Do not use hint() permanently unless absolutely necessary—MongoDB may choose better plans over time.

8. Prefer Covered Queries When Possible

Covered queries avoid fetching documents from disk.

Example:

db.logs.find(
  { level: "ERROR" },
  { timestamp: 1, message: 1, _id: 0 }
)

Index requirement:

{ level: 1, timestamp: 1, message: 1 }

Benefits:
• Lower latency
• Reduced I/O
• Index-only read operations

9. Avoid Unnecessary Aggregation Pipelines

Aggregation is powerful but can be slower than simple finds.

Prefer:

db.users.find({ age: { $gt: 30 } })

Over:

db.users.aggregate([{ $match: { age: { $gt: 30 } } }])

Aggregation becomes necessary only when:
• Multiple transformations are needed
$project, $group, or $lookup is required


Write Performance Tuning

MongoDB write performance depends on how efficiently documents are inserted, updated, indexed, and replicated. Inefficient schemas or excessive indexes can slow down writes, while improper write configurations can increase latency or create bottlenecks. This section explains practical techniques to boost write throughput.

1. Batch Writes for Higher Throughput

Batching reduces round-trip and improves efficiency.

Example using bulk operations:

 
const bulk = db.logs.initializeUnorderedBulkOp();
bulk.insert({ level: "INFO", message: "Start" });
bulk.insert({ level: "INFO", message: "Processing" });
bulk.execute();

 

Benefits:
• Fewer network calls
• Better compression
• More predictable throughput

Applications ingesting large volumes should always batch writes.

2. Use Bulk Update Operations

Instead of performing multiple update commands one-by-one:

Bad:

ids.forEach(id => db.items.updateOne({ _id: id }, { $set: { active: true } }))

Use:

db.items.bulkWrite(
  ids.map(id => ({
    updateOne: {
      filter: { _id: id },
      update: { $set: { active: true } }
    }
  }))
)

Results:
• Lower latency
• Better batching internally
• Reduced lock contention

3. Optimize Write Concern

Write concern controls replication durability.

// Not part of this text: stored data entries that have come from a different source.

(* ===== verification/Http.v ===== *)
(** * HTTP handlers, as [net/http] and [encoding/json] give them

    What [api/rest_gateway.go] uses of the standard library: the response
    writer, [http.Error], [http.ServeMux] with patterns without methods,
    [json.NewDecoder(r.Body).Decode], which reads the first value of a body,
    and the JSON text of a [time.Time]. *)
From Stdlib Require Import Ascii.
From stdpp Require Import options.
From S2P Require Import Prelude GoStd Types Effects Json Marshal JsonText Numbers JsonPrint PyText JsonTyped.
Open Scope string_scope.
Open Scope list_scope.
Open Scope Z_scope.

(** ** Requests and responses *)

(** A request for a path; [rq_Path] is [r.URL.EscapedPath()]. *)
Record request : Type := mkRequest {
  rq_Method : string;
  rq_Path : string;
  rq_Body : string;
}.

(** The header that handlers change, what [WriteHeader] has sent, and the
    body. *)
Record response_writer : Type := mkWriter {
  hw_header : gmap string string;
  hw_sent : option (Z * gmap string string);
  hw_body : string;
}.

Definition new_writer : response_writer := mkWriter ∅ None "".

Definition Header_Set (k v : string) (w : response_writer) : response_writer :=
  mkWriter (<[k := v]> (hw_header w)) (hw_sent w) (hw_body w).

Definition Header_Del (k : string) (w : response_writer) : response_writer :=
  mkWriter (delete k (hw_header w)) (hw_sent w) (hw_body w).

(** The second call is without effect. *)
Definition WriteHeader (code : Z) (w : response_writer) : response_writer :=
  match hw_sent w with
  | None => mkWriter (hw_header w) (Some (code, hw_header w)) (hw_body w)
  | Some _ => w
  end.

Definition Write (data : string) (w : response_writer) : response_writer :=
  let w := WriteHeader 200 w in mkWriter (hw_header w) (hw_sent w) (hw_body w +:+ data).

Definition newline : string := String (byte_of 10) "".

Definition http_Error (msg : string) (code : Z) (w : response_writer) : response_writer :=
  Write (msg +:+ newline) (WriteHeader code
    (Header_Set "X-Content-Type-Options" "nosniff" (Header_Set "Content-Type" "text/plain; charset=utf-8"
      (Header_Del "Content-Length" w)))).

Definition status (w : response_writer) : option Z := fst <$> hw_sent w.

Definition sent_header (k : string) (w : response_writer) : option string := hw_sent w ≫= λ h, h.2 !! k.

Definition Handler (W : Type) : Type := request → response_writer → M W response_writer.

(** ** [http.ServeMux] *)

(** [url.PathUnescape] *)
Fixpoint path_unescape (l : list ascii) : option (list ascii) :=
  match l with
  | [] => Some []
  | c :: l' =>
    if (code c =? 37)%N then
      match l' with
      | a :: b :: l'' => x ← hex_val a; y ← hex_val b; (byte_of (16 * x + y)%N ::.) <$> path_unescape l''
      | _ => None
      end
    else (c ::.) <$> path_unescape l'
  end.

(** A segment that is not well-formed is taken as it is. *)
Definition unescape_segment (s : string) : string := from_option str s (path_unescape (bytes s)).

Definition segments (path : string) : list string := unescape_segment <$> split_on is_slash (str_drop 1 path).

Definition ends_slash (s : string) : bool := match last (bytes s) with Some c => is_slash c | None => false end.

Definition cleanPath (p : string) : string :=
  let p := if HasPrefix p "/" then p else "/" +:+ p in
  let np := Clean p in
  if ends_slash p && bool_decide (np ≠ "/") then np +:+ "/" else np.

Section mux.
Context {W : Type} (RedirectHandler : string → Handler W).

Definition NotFound : Handler W := λ _ w, mret (http_Error "404 page not found" 404 w).

(** Routes are exact, but for ["/"], which takes every other path; a path
    that is not clean is redirected. *)
Definition mux_handler (routes : list (string * Handler W)) : Handler W := λ r w,
  let path := if decide (rq_Method r = "CONNECT") then rq_Path r else cleanPath (rq_Path r) in
  if decide (path ≠ rq_Path r) then RedirectHandler path r w
  else if decide (path = "") then NotFound r w
  else
    match list_find (λ route, route.1 ≠ "/" ∧ segments route.1 = segments path) routes with
    | Some (_, route) => route.2 r w
    | None =>
      match list_find (λ route, route.1 = "/") routes with
      | Some (_, route) => route.2 r w
      | None => NotFound r w
      end
    end.

End mux.

(** ** [json.Decoder] *)

Definition done_value (s : scanner) : option json :=
  match s with mkScanner [] AtAfter (Some v) => Some v | _ => None end.

(** A number at the top ends at any byte that cannot continue it. *)
Definition number_at_top (s : scanner) : option json :=
  match s with
  | mkScanner [] (AtNumber ns raw) _ => if num_final ns then Some (JNum (str raw)) else None
  | _ => None
  end.

(** The first value of a text; what follows it is not read. *)
Fixpoint read_value (text : string) (s : scanner) (blank : bool) : result json :=
  match done_value s with
  | Some v => Ok v
  | None =>
    match text with
    | EmptyString =>
      match scan_eof s with Ok v => Ok v | Err _ => Err (if blank then "EOF" else "unexpected EOF") end
    | String c text' =>
      match scan_step c s with
      | Ok s' => read_value text' s' (blank && json_space c)
      | Err e => match number_at_top s with Some v => Ok v | None => Err e end
      end
    end
  end.

Definition Decode {A : Type} (d : decoder A) (text : string) (zero : A) : result A :=
  let! v := read_value text (mkScanner [] AtValue None) true in d at_top v zero.

Lemma done_scanner s v : done_value s = Some v → s = mkScanner [] AtAfter (Some v).
Proof. destruct s as [[|] [] [|]]; try done. by intros [= <-]. Qed.

Lemma scan_done text v s' : scan text (mkScanner [] AtAfter (Some v)) = Ok s' → s' = mkScanner [] AtAfter (Some v).
Proof.
  induction text as [|c text IH]; [by intros [= <-]|]. cbn [scan]. unfold scan_step, after_value. simpl.
  destruct (json_space c); [exact IH|done].
Qed.

Lemma read_scan text s s' v b : scan text s = Ok s' → scan_eof s' = Ok v → read_value text s b = Ok v.
Proof.
  revert s b. induction text as [|c text IH]; intros s b Hs He; cbn [scan read_value] in *;
    destruct (done_value s) as [v0|] eqn:Hd.
  - injection Hs as <-. apply done_scanner in Hd as ->. by injection He as <-.
  - injection Hs as <-. by rewrite He.
  - apply done_scanner in Hd as ->. change (scan (String c text) (mkScanner [] AtAfter (Some v0)) = Ok s') in Hs.
    apply scan_done in Hs as ->. by injection He as <-.
  - destruct (scan_step c s) as [s1|e]; [|done]. simpl in Hs. by apply IH.
Qed.

(** What [Unmarshal] accepts, [Decode] reads as the same value. *)
Lemma Decode_Unmarshal {A : Type} (d : decoder A) text zero x : Unmarshal d text zero = Ok x → Decode d text zero = Ok x.
Proof.
  unfold Unmarshal, Decode, parse. destruct (scan text _) as [s|] eqn:Hs; [|done]. simpl.
  destruct (scan_eof s) as [v|] eqn:He; [|done]. by rewrite (read_scan _ _ _ _ _ Hs He).
Qed.

(** The values read are well formed. *)
Definition any_number (lit : string) : Prop := number_literal lit = true.

(** A space ends nothing but a number. *)
Lemma space_completes s s1 l :
  scanner_ok any_number s → scan_step (byte_of 32) s = Ok s1 → done_value s1 = Some (JObj l) → s = s1.
Proof.
  intros (_ & Hok & _) Hs Hd%done_scanner. subst s1. destruct s as [st ph top]. unfold scan_step in Hs. simpl in Hs.
  destruct ph as [| | | | | |raw|raw|raw n|ns raw|word rest v]; simpl in Hs; try (by simplify_eq); simpl in Hok.
  - unfold after_value in Hs. simpl in Hs. by simplify_eq.
  - destruct ns; simpl in Hs; try done; unfold end_number in Hs;
      destruct st as [|[es|fs [k|]] st]; simpl in Hs; unfold after_value in Hs; simpl in Hs; simplify_eq.
  - destruct rest as [|d rest]; [done|]. case_decide as E; [|done].
    destruct rest; [|done]. destruct st as [|[es|fs [k|]] st]; simpl in Hs; simplify_eq. done.
Qed.

Lemma read_reach t rest s s' v b : scan t s = Ok s' → done_value s' = Some v → read_value (t +:+ rest) s b = Ok v.
Proof.
  revert s b. induction t as [|c t IH]; intros s b Hs Hd.
  - injection Hs as <-. change ("" +:+ rest) with rest. destruct rest; cbn [read_value]; by rewrite Hd.
  - change (String c t +:+ rest) with (String c (t +:+ rest)). cbn [scan read_value] in *.
    destruct (done_value s) as [v0|] eqn:Hd0.
    + apply done_scanner in Hd0 as ->. change (scan (String c t) (mkScanner [] AtAfter (Some v0)) = Ok s') in Hs.
      apply scan_done in Hs as ->. by injection Hd as <-.
    + destruct (scan_step c s) as [s1|e]; [|done]. simpl in Hs. by apply IH.
Qed.

(** An object is read whatever follows it. *)
Lemma read_object d t l rest b :
  spells d t (JObj l) → (d ≤ 1000)%nat → read_value (t +:+ rest) (mkScanner [] AtValue None) b = Ok (JObj l).
Proof.
  intros Ht Hd. assert (Hs : scan (t +:+ " ") (mkScanner [] AtValue None) = Ok (mkScanner [] AtAfter (Some (JObj l)))).
  { rewrite Ht; [done| |by exists (byte_of 32), EmptyString]. split_and!; [by left|done|simpl; lia]. }
  rewrite scan_app in Hs. destruct (scan t _) as [s0|] eqn:E; [|done]. simpl in Hs.
  destruct (scan_step _ s0) as [s1|] eqn:E1; [|done]. simpl in Hs. injection Hs as ->.
  assert (Hok : scanner_ok any_number s0) by (eapply (scan_ok any_number); [done|by apply start_ok|exact E]).
  pose proof (space_completes _ _ l Hok E1 eq_refl) as ->. by eapply read_reach.
Qed.

Local Opaque depth_limit.

Lemma read_value_ok text s b v : scanner_ok any_number s → read_value text s b = Ok v → dumpable any_number depth_limit v.
Proof.
  assert (Hn : ∀ lit, number_literal lit = true → any_number lit) by done.
  revert s b. induction text as [|c text IH]; intros s b Hs; cbn [read_value];
    (destruct (done_value s) as [v0|] eqn:Hd; [apply done_scanner in Hd as ->; intros [= <-]; by apply Hs|]).
  - destruct (scan_eof s) as [v0|] eqn:He; [|done]. intros [= <-]. by eapply scan_eof_ok.
  - destruct (scan_step c s) as [s1|] eqn:E; [apply IH; by eapply scan_step_ok|].
    destruct s as [[] ph top]; [|done]. destruct ph as [| | | | | | | | |ns raw|]; try done. simpl.
    destruct (num_final ns) eqn:Hf; [|done]. intros [= <-]. apply dumpable_num. destruct Hs as (_ & Hp & _).
    by apply (number_prefix_final any_number Hn ns).
Qed.

(** ** [time.Time] *)

(** The date of a day since 1970-01-01, in the Gregorian calendar: years
    start in March, and 400 of them have 146097 days. *)
Definition civil (day : Z) : Z * Z * Z :=
  let z := day + 719468 in
  let era := z / 146097 in
  let doe := z mod 146097 in
  let yoe := (doe - doe / 1460 + doe / 36524 - doe / 146096) / 365 in
  let doy := doe - (365 * yoe + yoe / 4 - yoe / 100) in
  let mp := (5 * doy + 2) / 153 in
  let m := if decide (mp < 10) then mp + 3 else mp - 9 in
  (yoe + era * 400 + (if decide (m ≤ 2) then 1 else 0), m, doy - (153 * mp + 2) / 5 + 1).

Fixpoint zeros (n : nat) : string := match n with O => "" | S n' => String "0" (zeros n') end.

(** Decimal, at least [n] digits. *)
Definition padded (n : nat) (z : Z) : string := let s := fmt_d z in zeros (n - String.length s) +:+ s.

Fixpoint trim_zeros (l : list ascii) : list ascii :=
  match l with
  | [] => []
  | c :: l' => match trim_zeros l' with [] => if (code c =? 48)%N then [] else [c] | t => c :: t end
  end.

(** The fraction of a second, without trailing zeros. *)
Definition fraction (ns : Z) : string := if decide (ns = 0) then "" else "." +:+ str (trim_zeros (bytes (padded 9 ns))).

(** [MarshalJSON] of a time in UTC, as the string it writes. *)
Definition time_MarshalJSON (t : Z) : result string :=
  let sec := t / 1000000000 in
  let '(y, m, d) := civil (sec / 86400) in
  let s := sec mod 86400 in
  if decide (0 ≤ y ≤ 9999) then
    Ok (padded 4 y +:+ "-" +:+ padded 2 m +:+ "-" +:+ padded 2 d +:+ "T" +:+ padded 2 (s / 3600) +:+ ":" +:+
        padded 2 (s / 60 mod 60) +:+ ":" +:+ padded 2 (s mod 60) +:+ fraction (t mod 1000000000) +:+ "Z")
  else Err "Time.MarshalJSON: year outside of range [0,9999]".

Example time_1 : time_MarshalJSON 1709210096000000000 = Ok "2024-02-29T12:34:56Z".
Proof. vm_compute. reflexivity. Qed.

Example time_2 : time_MarshalJSON (-1000000) = Ok "1969-12-31T23:59:59.999Z".
Proof. vm_compute. reflexivity. Qed.

Lemma padded_ascii n z : Forall (λ c, code c < 128)%N (bytes (padded n z)).
Proof.
  unfold padded. rewrite bytes_app. apply Forall_app. split.
  - generalize (n - String.length (fmt_d z))%nat. intros k. induction k as [|k IH]; constructor; [done|exact IH].
  - eapply Forall_impl; [apply number_bytes, fmt_d_number|]. simpl. lia.
Qed.

Lemma ascii_valid l : Forall (λ c, code c < 128)%N l → valid_utf8 l.
Proof. induction 1; [constructor|by apply valid_one]. Qed.

Lemma trim_zeros_Forall (P : ascii → Prop) l : Forall P l → Forall P (trim_zeros l).
Proof.
  induction 1 as [|c l Hc _ IH]; [done|]. cbn [trim_zeros]. destruct (trim_zeros l); [case_match; [done|by apply Forall_singleton]|by constructor].
Qed.

(** The text is ASCII. *)
Lemma time_valid t s : time_MarshalJSON t = Ok s → valid_string s.
Proof.
  assert (Hp : ∀ n z, valid_string (padded n z)) by (intros; apply ascii_valid, padded_ascii).
  assert (Hf : valid_string (fraction (t mod 1000000000))).
  { unfold fraction. case_decide; [constructor|]. apply valid_string_app; [by apply valid_ascii|].
    unfold valid_string. rewrite bytes_str. apply ascii_valid, trim_zeros_Forall, padded_ascii. }
  unfold time_MarshalJSON. destruct (civil _) as [[y m] d]. case_decide; [|done]. intros [= <-].
  repeat (apply valid_string_app; [first [apply Hp | exact Hf | by apply valid_ascii]|]). by apply valid_ascii.
Qed.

Higher write concern = more latency.

Typical levels:
{ w: 1 } — Fastest; acknowledged by primary only
{ w: "majority" } — Safer; most durable
{ w: 0 } — Fire-and-forget (risky; not recommended)

For high-throughput ingestion pipelines:
Use { w: 1 } unless strong consistency is required.

4. Reduce Index Overhead

Indexes significantly slow down writes because every insert or update must modify all index entries.

Guidelines:
• Keep indexes minimal
• Avoid indexing frequently updated fields
• Use compound indexes instead of multiple single-field indexes

Example: replace two indexes

{ userId: 1 }
{ createdAt: -1 }

with one:

{ userId: 1, createdAt: -1 }

5. Avoid Document Growth (Update Inflation)

When updates increase document size, MongoDB may need to relocate the document to new storage, causing fragmentation and slower writes.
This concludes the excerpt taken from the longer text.